Hamid Gul, Nawaz Sharif, and Osama bin Laden conspire to assassinate Pakistani Prime Minister Benazir Bhutto. Husein Haqqani, a Pakistani journalist who claims to have been involved in the plot, will later say that ISI Director Hamid Gul contacted Osama bin Laden, who was then known to provide financial support to Afghan mujaheddin, to pay for a coup/assassination of Bhutto. Gul also brings Nawaz Sharif, then the governor of Punjab province and a rival of Bhutto, into the plot. Bin Laden agrees to provide $10 million on the condition that Sharif transforms Pakistan into a strict Islamic state, which Sharif accepts. [Levy and Scott-Clark, 2007, pp. 193-194] Bhutto is not assassinated at this time, but bin Laden allegedly helps Sharif replace Bhutto one year later (see October 1990).
March 1989: Possibility of Suicide Attacks Using Planes Is ‘Nightmare’ of Governments, Paper Says
Authorities are aware of, and concerned about, the possibility of a suicide attack using a hijacked plane, according to a paper on the threat of terrorism against commercial aviation by Brian Michael Jenkins of the RAND Corporation. “The nightmare of governments is that suicidal terrorists will hijack a commercial airliner and, by killing or replacing its crew, crash into a city or some vital facility,” the paper says. “It has been threatened in at least one case: In 1977, an airliner believed to have been hijacked, crashed, killing all on board. And in 1987, a homicidal, suicidal ex-employee boarded a commercial airliner where he shot his former boss and brought about the crash of the airliner, killing all 44 on board. Fear of such incidents is offered as a powerful argument for immobilizing hijacked aircraft on the ground at the first opportunity and also, some argue, for armoring the flight deck.” The paper asks: “What are we likely to see in the future? Perhaps fewer but deadlier and more sophisticated terrorist hijackings.” [Jenkins, 3/1989, pp. 10-11] The 1987 incident refers to Pacific Southwest Airlines Flight 1771, which is believed to have been hijacked on its way from Los Angeles to San Francisco by a disgruntled former employee. [Time, 12/21/1987] Jenkins will repeat his warning of terrorists possibly using a plane as a weapon in a threat assessment for the New York Port Authority in 1993 (see After February 26, 1993). [Jenkins and Edwards-Winslow, 9/2003, pp. 11
]
April 25-May 1989: US Holds Secret Meetings with Egyptian Terror Group Headed by ‘Blind Sheikh’

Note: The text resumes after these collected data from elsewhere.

(** A send that has one of the effects above keeps the invariant. *)
Lemma note_send_inv c r ws d w' o :
  run_inv c r -> (Overflow c <> OverflowBlock -> ws = []) ->
  wire_ok w' -> cfg w' = cfg (wire r) -> send_effect (wire r) d w' o ->
  run_inv c (note_send r ws d w' o).
Proof.
  intros Hr Hws Hok Hcf He. destruct Hr as [Hok0 Hc0 Hord Hkeep Href Hwait Hdel Hdrop].
  pose proof (NewWire_policy c) as Hpol. rewrite <- Hc0 in Hpol.
  destruct He as [o Hq Hm Ho|Hq Hm Ho|Hf Hq Hm|x q Hf Hq Hq' Hm].
  - destruct Ho as [-> | [-> | [-> Ho]]]; split; unfold counted; rewrite ?evicted_note;
      cbn; rewrite ?app_nil_r, ?Hq, ?Hm; auto; congruence.
  - split; unfold counted; rewrite ?evicted_note; cbn; rewrite ?app_nil_r, ?Hq, ?Hm; auto;
      try congruence.
    + destruct Ho; congruence.
    + cbn. rewrite (u64_succ _ _ Hdrop). unfold counted.
      destruct Ho as [Ho|Ho]; rewrite Hpol in Ho; by rewrite Ho.
  - split; unfold counted; rewrite ?evicted_note; cbn; rewrite ?Hf, ?app_nil_r, ?Hq, ?Hm; auto;
      try congruence.
    + rewrite Hord. by rewrite app_assoc.
    + cbn. rewrite (u64_succ _ _ Hdel), zlen_app. done.
  - split; unfold counted; rewrite ?evicted_note; cbn; rewrite ?Hf, ?Hq; cbn; auto; try congruence.
    + rewrite Hord, Hq, Hq', map_app, <- !app_assoc. done.
    + intros Hn. destruct Hn. rewrite <- Hpol. unfold evicting. tauto.
    + destruct Hm as [[_ Hm]|[_ Hm]]; rewrite Hm; cbn; rewrite (u64_succ _ _ Hdel), zlen_app; done.
    + unfold counted in Hdrop.
      destruct Hm as [[Ho Hm]|[Ho Hm]]; rewrite Hpol in Ho; rewrite Ho in *; rewrite Hm; cbn; [|done].
      rewrite (u64_succ _ _ Hdrop), zlen_app. done.
Qed.

Lemma run_op_inv c r x : run_inv c r -> run_inv c (run_op r x).
Proof.
  intros Hr. pose proof Hr as [Hok Hc Hord Hkeep Href Hwait Hdel Hdrop]. destruct x; cbn.
  - destruct (Send ctxErr (wire r) d) as [w' o] eqn:E.
    destruct (Send_refines _ _ _ _ _ Hok E) as (? & ? & _ & _).
    apply note_send_inv; auto. by eapply Send_effect.
  - destruct (waiting r !! i) as [d|] eqn:Ei; [|done].
    destruct (sendBlock ctxErr (wire r) d) as [w' o] eqn:E.
    assert (Overflow c = OverflowBlock) as Ho.
    { destruct (decide (Overflow c = OverflowBlock)); [done|].
      rewrite Hwait in Ei by done. done. }
    destruct (sendBlock_effect _ _ _ _ _ Hok ltac:(rewrite Hc, NewWire_policy; done) E)
      as (? & ? & _ & ?).
    apply note_send_inv; auto. done.
  - destruct (Receive ctxErr (wire r)) as [w' o] eqn:E.
    destruct (Receive_refines _ _ _ _ Hok E) as (Hok' & Hc' & _ & Hm & Hs).
    unfold spec_receive in Hs. split; cbn; try congruence; try done; rewrite ?Hm; try done.
    + rewrite Hord. destruct ctxErr; [injection Hs as -> <-; done|].
      destruct (queue (wire r)); injection Hs as <- <-; [by destruct (closed (wire r))|].
      by rewrite map_app, <- app_assoc.
    + intros Hn. destruct o; rewrite ?evicted_app, ?app_nil_r; auto.
    + rewrite Hdrop. unfold counted. by destruct o; rewrite ?evicted_app, ?app_nil_r.
  - split; cbn; try done. by apply (meta_ok (wire r)).
Qed.

Lemma run_ok c xs : run_inv c (run c xs).
Proof.
  unfold run. assert (run_inv c (MkRun (NewWire c) [] [] [] 0)) as H.
  { split; try done; cbn; [apply NewWire_ok|by destruct (Overflow c)]. }
  revert H. generalize (MkRun (NewWire c) [] [] [] 0).
  induction xs as [|x xs IH]; intros r H; cbn; [done|]. apply IH. by apply run_op_inv.
Qed.

(** ** Fan-out *)

(** A [FanOut] holds pointers to the wires it feeds: addresses in a store. *)
Record FanOut := MkFanOut { wires : list nat; threshold : Z }.
Definition NewFanOut (threshold : Z) (wires : list nat) : FanOut := MkFanOut wires threshold.

Inductive FanOutcome :=
| FDone                                     (* nil *)
| FErr (e : SendOutcome)                    (* the first hard error *)
| FBlocked (rest : list nat)                (* blocked on the first of [rest] *)
| FPanic.                                   (* nil wire *)

(** [for _, w := range f.wires { w.Send(ctx, dgm.Clone(f.threshold)) }];
    [clone] is [Datagram.Clone]. *)
Fixpoint fanout_loop (clone : Z -> D -> D) (th : Z) (ctxErr : bool) (store : list Wire)
    (ws : list nat) (d : D) : list Wire * FanOutcome :=
  match ws with
  | [] => (store, FDone)
  | a :: ws' =>
      match store !! a with
      | None => (store, FPanic)
      | Some w =>
          let '(w', o) := Send ctxErr w (clone th d) in
          let store := <[a := w']> store in
          match o with
          | SDelivered | SDropped => fanout_loop clone th ctxErr store ws' d
          | SClosed | SCtx => (store, FErr o)
          | SBlock => (store, FBlocked ws)
          end
      end
  end.
Definition FanOutSend (clone : Z -> D -> D) (f : FanOut) (ctxErr : bool) (store : list Wire) (d : D)
  : list Wire * FanOutcome := fanout_loop clone (threshold f) ctxErr store (wires f) d.

(** The wire after [k] sends of [d]. *)
Definition sends (ctxErr : bool) (d : D) (k : nat) (w : Wire) : Wire :=
  Nat.iter k (fun w => fst (Send ctxErr w d)) w.
Definition occurrences (a : nat) (l : list nat) : nat := length (filter (eq a) l).

Lemma sends_S ctxErr d k w : sends ctxErr d (S k) w = sends ctxErr d k (fst (Send ctxErr w d)).
Proof. apply Nat.iter_succ_r. Qed.

(** A send that does not enqueue or drop leaves the wire as it was. *)
Lemma Send_noop ctxErr w d w' o :
  Send ctxErr w d = (w', o) -> o <> SDelivered -> o <> SDropped -> w' = w.
Proof.
  unfold Send, sendBlock, sendPush, waitLocked. intros H H1 H2.
  repeat (case_match; simplify_eq; try done).
Qed.

(** What a fan-out leaves behind once the targets [pre] have taken their copy. *)
Definition fanned (ctxErr : bool) (d : D) (pre : list nat) (store : list Wire) : list Wire :=
  imap (fun a w => sends ctxErr d (occurrences a pre) w) store.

Members of Egyptian militant group Al-Gama’a al-Islamiyya, whose spiritual head is the ‘Blind Sheikh,’ Sheikh Omar Abdul-Rahman, hold a series of secret meetings with US officials at the American embassy in Cairo. The meetings are initiated by Al-Gama’a al-Islamiyya, which wants to co-operate with the US, because it thinks the US is co-operating with and supporting the Muslim Brotherhood in Egypt. At the meetings, representatives of the group tell the US:
Al-Gama’a al-Islamiyya has between 150,000 and 200,000 members;
One of the representatives at the meetings sat on Al-Gama’a al-Islamiyya’s shura, or leadership council, between 1981 and 1988. The 11 members of the group’s shura are named at the meetings, as is its operational commander;
Al-Gama’a al-Islamiyya thinks highly of Saudi Arabian King Fahd, but believes he should take a stronger line against Iran. However, Abdul-Rahman met an Iranian delegation in Pakistan in autumn 1988;
The group will not attack US diplomats;
Abdul-Rahman travels to the US yearly, and also travels to Britain;
The group is not as secret and violent as represented by the Egyptian government and has undergone a “change in thinking,” becoming concerned about its radical and violent image.
Embassy officials are skeptical about some of the claims, as the group’s representatives reveal more than the officials think is prudent. One year after the meetings, Abdul-Rahman will be issued a US visa by a CIA officer and move to the US (see July 1990). [US Embassy in Cairo, 4/25/1989
; US Embassy in Cairo, 5/3/1989
]
May 31, 1989: TV Documentary Warns of the Possibility of Terrorists Crashing a Plane into a Building in Washington
Jack Anderson, a Pulitzer Prize-winning investigative reporter, warns in a television documentary that terrorists could crash a plane into a landmark building in Washington, DC, such as the Pentagon or the White House. Anderson will later write that in the program he points out “the vulnerability of Washington landmarks to a terrorist attack.” The reasoning behind his warning, he will write, is that Reagan National Airport in Washington is “a greater convenience for terrorists hoping to attack the White House, the Capitol, or the Pentagon.” He notes in the documentary that “a plane could appear to onlookers to be landing at Reagan [National Airport], take a turn, and dive at the most critical seats of government.” The documentary is “created 10 years before the attacks on the World Trade Center and the Pentagon,” Anderson will write, which would mean it is made in 1991. [Meridian Magazine, 9/18/2001; Casa Grande Dispatch, 7/28/2004] However, other accounts indicate that the documentary he will describe is in fact a program broadcast in May 1989, titled “Target USA.” This program includes “a chain of revelations of various plans by terrorist groups within and outside of the US,” according to its producer, Saban Productions. In it, Anderson “spells out what he says is a real threat to the American infrastructure,” according to the Chicago Tribune. He interviews numerous people whose lives have been involved with or affected by terrorism. Referring to the program, Anderson has commented that after spending “trillions and trillions of dollars” to protect itself from “a nuclear holocaust that’s unlikely to occur now,” America has ended up “with a threat that we’re unprepared for, that is underfunded and underplanned and understrategized [for].” [Hollywood Reporter, 7/11/1988; Chicago Tribune, 5/30/1989] The documentary attracts a large national audience. [Meridian Magazine, 9/18/2001] It is one of the “unheeded warnings” before 9/11 “about terrorists flying airliners into buildings,” Anderson will comment. [Casa Grande Dispatch, 7/28/2004]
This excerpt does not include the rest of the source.